Friday Five! Favorite Fitness Activities

Thanks to the warm welcome and encouragement of local blogger Cynthia, I’m joining this week’s Friday Five linkup, hosted by

Cynthia at You Signed Up for What?!
Courtney at EatPrayRunDC
Mar at Mar on the Run

(see their sites for more info & links to other participating blogs)

The topic is “favorite fitness activities.”

#1

Running Of course. DH suggested I just list my five fave types of runs, but I thought I’d stick with the intent of the topic.

running shoes

Brooks Adrenaline 13s w/ orthotics

#2

Hiking – preferably in Sedona

view from Bell Rock in Sedona

view from Bell Rock in Sedona

or Phoenix/Scottsdale,

view from hike in Phoenix area

view from hike in Phoenix area

but local hikes are nice too

water view from hike in Great Falls Park

water view from hike in Great Falls Park

# 3

Walking

Out and about through our neighborhood, or near the water, or anywhere there are things to look at and places to stop. My training does tend to curtail our walks on the weekends though. Now that it’s light longer after work, we may go for after-dinner walks. However, DH is an after-work runner, and there’s always a lot to get done between dinner and bed, so it doesn’t always happen.

#4

Yoga

I practice at home, if you can call it a practice since it’s nowhere near a regular thing.

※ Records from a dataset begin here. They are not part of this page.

(* ------------------------------------------------------------------ *)
(** ** Properties of the pixel pass *)

(** C1.  Every pixel of the normalised image whose red, green and blue
    channels are all strictly above 220 comes out as (255, 255, 255, 0): in
    the list the loop builds, and in the image that is handed to [save].
    In particular (221, 221, 221, 255) becomes (255, 255, 255, 0). *)
Theorem near_white_becomes_transparent {W} (h : handler W) (w0 w1 w2 : W)
    (input_path output_path : string) (raw img : Image)
    (i : nat) (r g b a : Z) :
  h _ (Image_open input_path) w0 = (w1, Ok raw) ->
  h _ (convert raw "RGBA") w1 = (w2, Ok img) ->
  rgba_image img ->
  getdata img !! i = Some [r; g; b; a] ->
  r > 220 -> g > 220 -> b > 220 ->
  (exists newData,
      for_item_in (getdata img) [] = Ok newData
      /\ newData !! i = Some [255; 255; 255; 0])
  /\ (exists img' ans,
      trace (run h (remove_white_background input_path output_path) w0)
        !! 2%nat = Some (Ev (save img' output_path "PNG") ans)
      /\ im img' !! i = Some [255; 255; 255; 0])
  /\ for_item_in [[221; 221; 221; 255]] [] = Ok [[255; 255; 255; 0]].
Proof.
  intros Hopen Hconv Himg Hi Hr Hg Hb.
  assert (Hpix : map pixel_map (im img) !! i = Some [255; 255; 255; 0]).
  { rewrite list_lookup_fmap. unfold getdata in Hi. rewrite Hi. cbn.
    unfold pixel_map.
    now rewrite (proj2 (background_spec r g b a) (conj Hr (conj Hg Hb))). }
  split; [|split].
  - exists (map pixel_map (im img)). split; [|exact Hpix].
    apply (for_item_in_rgba _ [] (rgba_pixels _ Himg)).
  - destruct (run_normalised_save h _ _ _ _ output_path _ _ Hopen Hconv Himg)
      as [ans Hsave].
    exists (cut_out img), ans. split; [exact Hsave|exact Hpix].
  - reflexivity.
Qed.

(** C2.  Every pixel of the normalised image with at least one of red,
    green, blue at most 220 comes out with its four channels as they
    were: in the list the loop builds, and in the image handed to [save].
    In particular (220, 220, 220, 255) stays (220, 220, 220, 255). *)
Theorem other_pixels_unchanged {W} (h : handler W) (w0 w1 w2 : W)
    (input_path output_path : string) (raw img : Image)
    (i : nat) (r g b a : Z) :
  h _ (Image_open input_path) w0 = (w1, Ok raw) ->
  h _ (convert raw "RGBA") w1 = (w2, Ok img) ->
  rgba_image img ->
  getdata img !! i = Some [r; g; b; a] ->
  r <= 220 \/ g <= 220 \/ b <= 220 ->
  (exists newData,
      for_item_in (getdata img) [] = Ok newData
      /\ newData !! i = Some [r; g; b; a])
  /\ (exists img' ans,
      trace (run h (remove_white_background input_path output_path) w0)
        !! 2%nat = Some (Ev (save img' output_path "PNG") ans)
      /\ im img' !! i = Some [r; g; b; a])
  /\ for_item_in [[220; 220; 220; 255]] [] = Ok [[220; 220; 220; 255]].
Proof.
  intros Hopen Hconv Himg Hi Hle.
  assert (Hbg : background [r; g; b; a] = false).
  { destruct (background [r; g; b; a]) eqn:E; [|reflexivity].
    apply background_spec in E. lia. }
  assert (Hpix : map pixel_map (im img) !! i = Some [r; g; b; a]).
  { rewrite list_lookup_fmap. unfold getdata in Hi. rewrite Hi. cbn.
    unfold pixel_map. now rewrite Hbg. }
  split; [|split].
  - exists (map pixel_map (im img)). split; [|exact Hpix].
    apply (for_item_in_rgba _ [] (rgba_pixels _ Himg)).
  - destruct (run_normalised_save h _ _ _ _ output_path _ _ Hopen Hconv Himg)
      as [ans Hsave].
    exists (cut_out img), ans. split; [exact Hsave|exact Hpix].
  - reflexivity.
Qed.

I use Sage Rountree’s podcasts, books and her DVD (Athlete’s Guide to Yoga). I’d love to sign up for YogaVibes, where she streams classes and adds a new class (videotaped in her studio in NC) every couple of weeks. I’m a huge fan of Sage’s and have been fortunate enough to take class from her in person twice. This is definitely something I want to get back to, and Sage’s approach of using yoga to support athletic endeavors works great for me. Being a runner, ultrarunner, triathlete and coach as well as yogi, she’s very knowledgeable about the limitations that running (or cycling or swimming) create in the athlete’s body and how that affects yoga poses. She’s great at suggesting modifications and reminding students to be aware of what they need and what works for them, and not to push unnecessarily.

#5

Pool running/swimming

I started pool running after an injury last August (inflammation in the sheaths of extensor tendon on my left foot) as it was the only thing I could do that didn’t hurt. It’s possible to maintain fitness with pool running (think intervals) and you can do long run equivalents as well. I got up to 2.5 hours aided by a waterproof iPod case and headphones to listen to my trusty podcasts. I’m very lucky that I live 10-15 minutes from two community pools that have small areas set aside for such activities, have pretty good hours and aren’t expensive. (all the gear I bought did add up!) I have a few links that might be helpful to anyone wanting/needing to pool run and am happy to share them & any info/experience I have, so let me know if you are interested. I will also say that pool running is great for flushing soreness out of legs after long runs, if schedule permits, or as a cross-training activity. The water pressure is a bit like compression, and the temperature helps too.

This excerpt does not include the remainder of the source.